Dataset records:

Lemma shows_dialog_answer s a d scrolled x :
  shows s a -> d ∈ windows a ->
  shows (state_of (api_get_notifications_answer clock parse_date d scrolled x s))
    (with_entries (fun es => es ++ received (snd x)) a).
Proof.
  intros Ha Hd. unfold api_get_notifications_answer. cbv zeta.
  assert (Hlist : forall s', lists_of s' = lists_of s -> bell s' = bell s ->
    dialog_lists d s' = (Ret constant_buttons, s', [])) by (intros; by apply (run_dialog_lists s s' a)).
  destruct x as [scroll [response|e]]; simpl snd; [|simpl; unfold with_entries; rewrite app_nil_r; by destruct a].
  cbn [snd fst]. destruct (if scrolled then scroll else None) as [old|].
  - assert (E : forall (k : list loc -> M unit) ps s0,
      state_of ((emit (Page (SetScrollTop (old - 100))) ;;; k ps) s0) = state_of (k ps s0))
      by (intros k ps s0; exact (bind_state _ (fun _ => k ps) s0 tt s0 [Page (SetScrollTop (old - 100))] eq_refl)).
    assert (E2 : forall k : list loc -> M unit,
      state_of ((ps <- new_items response ;; (emit (Page (SetScrollTop (old - 100))) ;;; k ps)) s) =
      state_of ((ps <- new_items response ;; k ps) s)).
    { intros k. destruct (run_new_items response s ltac:(apply Ha)) as (ps & s1 & E1 & _).
      rewrite !(bind_state _ _ _ _ _ _ E1). apply E. }
    rewrite (E2 (fun ps => for_each ps (fun ni => l <- dialog_lists d ;; add ni l false) ;;;
      emit (Page (SetScrollTop old)) ;;;
      modify_dialog d (fun c => set_scrolling (offset_ c) (Nat.eqb (length response) 0)
                                  (button_select_gate_active_ c) c))).
    apply shows_page; [done..|]. unfold modify_dialog.
    repeat (safe_step || (apply shows_modify_dialog; done) || done).
  - rewrite bind_ret_page. by apply shows_page; [| |apply safe_ret].
Qed.

Lemma load_showing s ps ns (keep : NotificationClass -> bool) :
  (forall m, keep (content m) = keep m) -> showing s ps ns ->
  showing s (List.filter (fun p => match load (items s) p with Some n => keep n | None => true end) ps)
    (List.filter keep ns).
Proof.
  intros Hk. induction 1 as [|p n ps ns (m & Hm & <-) _ IH]; [constructor|]. simpl. rewrite Hm, Hk.
  destruct (keep m); [constructor; [by exists m | done] | done].
Qed.

Lemma shows_deleted s a d id x :
  shows s a -> d ∈ windows a ->
  shows (state_of (api_delete_notification_answer d id x s))
    (match x with Next _ => with_entries (List.filter (other_id id)) a | Error _ => a end).
Proof.
  intros Ha Hd. destruct x as [[]|e]; [|exact Ha]. unfold api_delete_notification_answer.
  rewrite (bind_state _ _ _ _ _ _ (run_dialog_lists s s a d Ha Hd eq_refl)).
  destruct (all_buttons (fun _ => True) (fun nb => s <- get ;; modify_button nb (fun b => set_notifications
      (List.filter (fun p => match load (items s) p with Some n => other_id id n | None => true end)
         (notifications b)) b)) (fun _ => List.filter (other_id id)) (entries a)
      (List.filter (other_id id) (entries a)) s) as (s1 & E & F & G); try done.
  - clear. intros s p role ns _ Hp. unfold get. rewrite (bind_run_silent _ _ s s s eq_refl).
    eexists. split; [reflexivity|].
    apply (set_list s p role ns (List.filter (fun p => match load (items s) p with Some n => other_id id n | None => true end))); [done|].
    intros ps. by apply load_showing.
  - intros role. apply filter_commute.
  - apply Ha.
  - rewrite (bind_state _ _ _ _ _ _ E). simpl. by apply (shows_frame s).
Qed.

Lemma shows_all_deleted s a d x :
  shows s a -> d ∈ windows a ->
  shows (state_of (api_delete_all_notifications_answer d x s))
    (match x with Next _ => with_entries (fun _ => []) a | Error _ => a end).
Proof.
  intros Ha Hd. destruct x as [[]|e]; [|exact Ha]. unfold api_delete_all_notifications_answer.
  rewrite (bind_state _ _ _ _ _ _ (run_dialog_lists s s a d Ha Hd eq_refl)).
  destruct (all_buttons (fun _ => True) (fun nb => modify_button nb (set_notifications []))
      (fun _ _ => []) (entries a) [] s) as (s1 & E & F & G); try done.
  - clear. intros s p role ns _ Hp. eexists. split; [reflexivity|].
    apply (set_list s p role ns (fun _ => []) []); [done | constructor].
  - apply Ha.
  - rewrite (bind_state _ _ _ _ _ _ E). simpl. by apply (shows_frame s).
Qed.

(** A window opens with empty lists. *)
Lemma shows_opened s a :
  shows s a -> shows (state_of (open_notification_dialog_window isControllerMaintainer s)) (spec a (Event OpenDialog)).
Proof.
  intros (Hes & Hwf & Hl & Hc & Hm & Hb).
  unfold open_notification_dialog_window, modify_bell, get.
  set (s1 := with_bell (set_new_notifications [] (bell s)) s). rewrite (bind_state _ _ s tt s1 []) by done.
  rewrite (bind_state _ _ s1 s1 s1 [] eq_refl).
  set (s2 := with_dialogs (dialogs s1 ++ [(opened s1, new_dialog isControllerMaintainer NOTIFICATION_DIALOG_TITLE
    (bell_button_list (bell s1)))]) (S (opened s1)) s1). rewrite (bind_state _ _ s1 tt s2 []) by done.
  set (s3 := with_bell (set_mat_dialog_ref (Some (opened s1)) (bell s2)) s2).
  rewrite (bind_state _ _ s2 tt s3 []) by done.
  rewrite (bind_state _ _ s3 tt s3 [Subscribe (DNotifications (opened s1))]) by done.
  set (a3 := {| entries := entries a; windows := windows a ++ [count a]; count := S (count a); muted := true |}).
  assert (H3 : shows s3 a3).
  { unfold shows, lists_of. simpl. rewrite !fmap_app. simpl. rewrite Hb, Hc. unfold lists_of in Hl. rewrite Hl.
    by split_and!. }
  assert (Hin : opened s1 ∈ windows a3) by (simpl; rewrite Hc, elem_of_app; right; left).
  pose proof (find_window s3 _ (opened s1) (proj1 (proj2 (proj2 H3)))) as H.
  rewrite bool_decide_eq_true_2 in H by done. destruct H as (c & Hf & Hlist).
  unfold dialog_ngOnInit. rewrite (bind_state _ _ s3 c s3 []).
  2: { unfold dialog, get, bind, gets. simpl in *. by rewrite Hf. }
  rewrite Hlist. simpl. exact (shows_button_select s3 a3 (opened s1) 0 H3 Hin).
Qed.

Lemma shows_closed s a d :
  shows s a -> shows (state_of (dialog_closed d s)) (spec a (Answered (DNotifications d) tt)).
Proof.
  intros (Hes & Hwf & Hl & Hc & Hm & Hb). unfold shows, lists_of. simpl.
  split_and!; try done. unfold lists_of in Hl. clear -Hl. revert Hl. generalize (windows a).
  induction (dialogs s) as [|[e c] ds IH]; intros ws Hl; destruct ws as [|w ws]; simpl in Hl; try done.
  injection Hl as -> Hc Hl. simpl. destruct (Nat.eqb w d); simpl; [|rewrite Hc; f_equal]; by apply IH.
Qed.

Lemma shows_turn l s a :
  shows s a -> shows (state_of (react (K := NotificationCentre clock parse_date isControllerMaintainer) l s)) (spec a l).
Proof.
  intros Ha. destruct l as [e|c x].
  - destruct e as [| |n|d event|d nb|d n|d]; cbn [react Runtime.on_event NotificationCentre on_event].
    + exact Ha.
    + by apply shows_opened.
    + by apply shows_broadcast.
    + rewrite <- (in_window_id d a). apply run_while_open; [done|]. intros _. rewrite with_entries_id.
      by apply (keeps_scroll d event a).
    + apply run_while_open; [done|]. intros Hd. by apply shows_button_select.
    + rewrite <- (in_window_id d a). apply run_while_open; [done|]. intros _. rewrite with_entries_id.
      assert (K : safe (fun s => shows s a) (fun _ => True) (delete_notification d n))
        by (unfold delete_notification, item_at, get; safe_auto; done).
      by apply K.
    + rewrite <- (in_window_id d a). apply run_while_open; [done|]. intros _. by rewrite with_entries_id.
  - destruct c as [|d|d o role scrolled|d id|d|d data]; cbn [react Runtime.on_answer NotificationCentre on_answer spec].
    + by apply shows_bell_answer.
    + destruct x. by apply shows_closed.
    + apply run_while_open; [done|]. intros Hd. by apply shows_dialog_answer.
    + destruct x as [[]|err]; [|rewrite <- (in_window_id d a)]; (apply run_while_open; [done|]); intros Hd;
        rewrite ?with_entries_id; [by apply (shows_deleted s a d id (Next tt)) | by apply (shows_deleted s a d id (Error err))].
    + destruct x as [[]|err]; [|rewrite <- (in_window_id d a)]; (apply run_while_open; [done|]); intros Hd;
        rewrite ?with_entries_id; [by apply (shows_all_deleted s a d (Next tt)) | by apply (shows_all_deleted s a d (Error err))].
    + rewrite <- (in_window_id d a). apply run_while_open; [done|]. intros _. rewrite with_entries_id.
      unfold delete_all_closed, api_delete_all_notifications_. by destruct (x ?=== _).
Qed.

Definition no_notifications : feed := {| entries := []; windows := []; count := 0; muted := false |}.

Lemma shows_constructor : shows constructor no_notifications.
Proof.
  unfold shows. split_and!; try done.
  - intros p Hp. apply elem_of_seq in Hp as [_ Hp].
    destruct (alloc_list NOTIFICATION_BUTTON_LIST store_empty) as [ps h] eqn:E.
    destruct (lookup_lt_is_Some_2 NOTIFICATION_BUTTON_LIST p Hp) as [b Hb].
    exists b. unfold role_of. rewrite list_lookup_fmap, Hb. split_and!; [|done|].
    + unfold constructor. cbn [buttons]. rewrite E. exact (alloc_list_new _ _ _ _ p b E Hb).
    + assert (H : Forall (fun b => notifications b = []) NOTIFICATION_BUTTON_LIST) by (repeat constructor).
      rewrite (Forall_lookup_1 _ _ _ _ H Hb). constructor.
  - apply store_empty_wf.
Qed.

(** C10: the two components and their eleven shared lists implement one feed of
    notifications.  In every interleaving of messages, answers and actions the
    list of each button is the feed restricted to the button's category, in its
    order, where the feed is what the abstract machine [spec] makes of the
    events alone: messages come to its front, pages of the server to its end,
    a deletion removes by identifier, opening a window or choosing a category
    empties it. *)
Theorem lists_refine_the_feed tr w :
  trace (K := NotificationCentre clock parse_date isControllerMaintainer) (fun _ => True) tr w ->
  let a := fold_left spec (fst <$> tr) no_notifications in
  holds (component w) (entries a) /\ (fst <$> dialogs (component w)) = windows a.
Proof.
  intros Htr. pose proof (trace_refines (K := NotificationCentre clock parse_date isControllerMaintainer) (fun _ => True) spec shows no_notifications shows_constructor
    (fun l s a _ => shows_turn l s a) tr w Htr) as H.
  split; [apply H | by apply windows_ids].
Qed.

**Your instructions**
When a line in the records above contains the word "DNotifications", copy it.

**Solution for this exercise**
  rewrite (bind_state _ _ s3 tt s3 [Subscribe (DNotifications (opened s1))]) by done.
  shows s a -> shows (state_of (dialog_closed d s)) (spec a (Answered (DNotifications d) tt)).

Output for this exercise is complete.